Żadne nowe ebuildy nie powinny zostać emergowane, jeśli load przekracza podaną liczbę zmiennoprzecinkową. Są to analogiczne opcje jak dla MAKEOPTS w make.conf. Więcej w man make.

Jeśli uruchomimy top, to load average jest w pierwszej linii. Wskazuje, ile średnio procesów czeka w kolejce zadań w określonym przedziale czasu.

 wartość <1 oznacza, ze pozostały czas przypadł dla pseudoprocesu IDLE, procesor nic nie robi                                                                    

 jeśli wartość = 1, to znaczy, że procesor cały czas miał coś do zrobienia i jego czas się nie marnował.

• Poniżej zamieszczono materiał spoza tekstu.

(* ===== verification/Kvm.v ===== *)
(** * The kernel page table (kvmmake, kvminit and proc_mapstacks of vm.c)

    The address space of the kernel is a list of regions.  [kvmmake] builds exactly that list: the
    proof carries the invariant [kvm] through its calls of [kvmmap], one region at a time.  That memory
    does not run out follows from a list of the table paths the layout can need. *)

From stdpp Require Import base list functions sets numbers strings.
From Stdlib Require Import ZArith Lia.
From S2P Require Import Prelude Machine Kstring Kalloc Vm.

(** ** Regions *)

(** [rg_pages] pages from [rg_va], mapped to the pages from [rg_pa]. *)
Record region := mkregion { rg_va : Z; rg_pages : Z; rg_pa : Z; rg_perm : Z }.

Definition in_region (g : region) (x : Z) : Prop := rg_va g / PGSIZE <= x / PGSIZE < rg_va g / PGSIZE + rg_pages g.
#[global] Instance in_region_dec g x : Decision (in_region g x) := _.

(** The entry of the page of [x]. *)
Definition region_entry (g : region) (x : Z) : Z :=
  Z.lor (Z.lor (PA2PTE (rg_pa g + (x / PGSIZE - rg_va g / PGSIZE) * PGSIZE)) (rg_perm g)) PTE_V.

(** The table shows the regions [l] and nothing else. *)
Record shows (l : list region) (k : kmem) (T : tree) : Prop := mkshows {
  sh_in : ∀ g x, g ∈ l → 0 <= x < MAXVA → in_region g x → pte_at (kmem_mem k) T x = region_entry g x;
  sh_out : ∀ x, 0 <= x < MAXVA → (∀ g, g ∈ l → ¬ in_region g x) → pte_at (kmem_mem k) T x = 0
}.

Record region_ok (g : region) : Prop := mkregion_ok {
  ro_va : rg_va g mod PGSIZE = 0 ∧ 0 <= rg_va g;
  ro_pages : 0 < rg_pages g ∧ rg_va g + rg_pages g * PGSIZE <= MAXVA;
  ro_pa : page_addr (rg_pa g) ∧ rg_pa g + rg_pages g * PGSIZE <= 2 ^ 54;
  ro_perm : attr (rg_perm g)
}.

Definition apart_regions (g g' : region) : Prop :=
  rg_va g / PGSIZE + rg_pages g <= rg_va g' / PGSIZE ∨ rg_va g' / PGSIZE + rg_pages g' <= rg_va g / PGSIZE.

(** ** The layout of the kernel's address space *)

Definition text_perm : Z := flags [PTE_R; PTE_X; PTE_A; PTE_THEAD_MAEE].
Definition data_perm : Z := flags [PTE_R; PTE_W; PTE_A; PTE_D; PTE_THEAD_MAEE].
Definition io_perm : Z := flags [PTE_R; PTE_W; PTE_A; PTE_D; PTE_IO].
Definition tramp_perm : Z := flags [PTE_R; PTE_X; PTE_A].
Definition stack_perm : Z := flags [PTE_R; PTE_W; PTE_THEAD_MAEE; PTE_A; PTE_D].

Definition stack_region (i pa : Z) : region := mkregion (KSTACK i) 1 pa stack_perm.
Definition stack_regions (stk : list Z) : list region := imap (λ i, stack_region (Z.of_nat i)) stk.

Definition fixed_regions (etext trampoline : Z) : list region := [
  mkregion KERNBASE ((etext - KERNBASE) / PGSIZE) KERNBASE text_perm;
  mkregion etext ((PHYSTOP - etext) / PGSIZE) etext data_perm;
  mkregion WDT0_BASE 1 WDT0_BASE io_perm;
  mkregion UART0 1 UART0 io_perm;
  mkregion PLIC 0x4000 PLIC io_perm;
  mkregion K230_SD1 1 K230_SD1 io_perm;
  mkregion TRAMPOLINE 1 trampoline tramp_perm ].

Definition kernel_layout (etext trampoline : Z) (stk : list Z) : list region :=
  fixed_regions etext trampoline ++ stack_regions stk.

(** ** The tables the layout can need *)

Definition paths (i j cnt : Z) : list (list Z) := [i] :: ((λ j, [i; j]) <$> seqZ j cnt).
Definition kvm_paths : list (list Z) := [] :: paths 0 1 511 ++ paths 2 0x88 3 ++ paths 60 0 32 ++ paths 255 511 1.

Lemma paths_in n i j cnt x : on_path n x → PX 2 x = i → j <= PX 1 x < j + cnt → n ∈ paths i j cnt.
Proof.
  intros Hn <- Hj. unfold paths. apply elem_of_cons. destruct Hn as [-> | ->]; [by left|right].
  apply list_elem_of_fmap. exists (PX 1 x). split; [done|]. apply elem_of_seqZ. lia.
Qed.

(** [x] is at an address whose tables are in [kvm_paths]. *)
Definition kvm_addr (x : Z) : Prop :=
  KERNBASE <= x < PHYSTOP ∨ 0x91106000 <= x < 0x91600000 ∨ PLIC <= x < PLIC + 0x4000000 ∨ MAXVA - 0x200000 <= x < MAXVA.

Lemma kvm_addr_path n x : on_path n x → kvm_addr x → n ∈ kvm_paths.
Proof.
  intros Hn Hx. unfold kvm_paths. apply elem_of_cons. right. rewrite !elem_of_app.
  assert (H0 : 0 <= x) by (unfold kvm_addr, PLIC in Hx; uconst; lia).
  assert (E2 : PX 2 x = x / 0x40000000 mod 512) by (by rewrite PX_eq by done).
  assert (E1 : PX 1 x = x / 0x200000 mod 512) by (by rewrite PX_eq by done).
  destruct Hx as [Hx|[Hx|[Hx|Hx]]]; [left|right; left|right; right; left|right; right; right];
    (eapply paths_in; [exact Hn|rewrite E2|rewrite E1]); unfold PLIC in *; uconst; Z.div_mod_to_equations; lia.
Qed.

Lemma omap_le {A B} (f : A → option B) l : (length (omap f l) <= length l)%nat.
Proof. induction l as [|x l IH]; csimpl; [lia|]. destruct (f x); simpl; lia. Qed.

 jeśli >1, to kilka procesów (co najmniej dwa) walczyło o czas procesora. Jest to stan jak najbardziej normalny.

Ważna uwaga. Czas jaki procesor spędza na obsłudze przerwań nie jest brany pod uwagę.

http://www.masstech.pl/index.php?showtopic=16679

Dla FEATURES w make.conf można stosować nową opcję preserve-libs.

Powoduje ona, że stare biblioteki *.so nie będą usunięte z systemu aż nie użyjemy polecenia emerge @preserved-rebuild. Spowoduje ono zlinkowanie programów używających starych bibliotek do nowych bibliotek i usunięcie starych.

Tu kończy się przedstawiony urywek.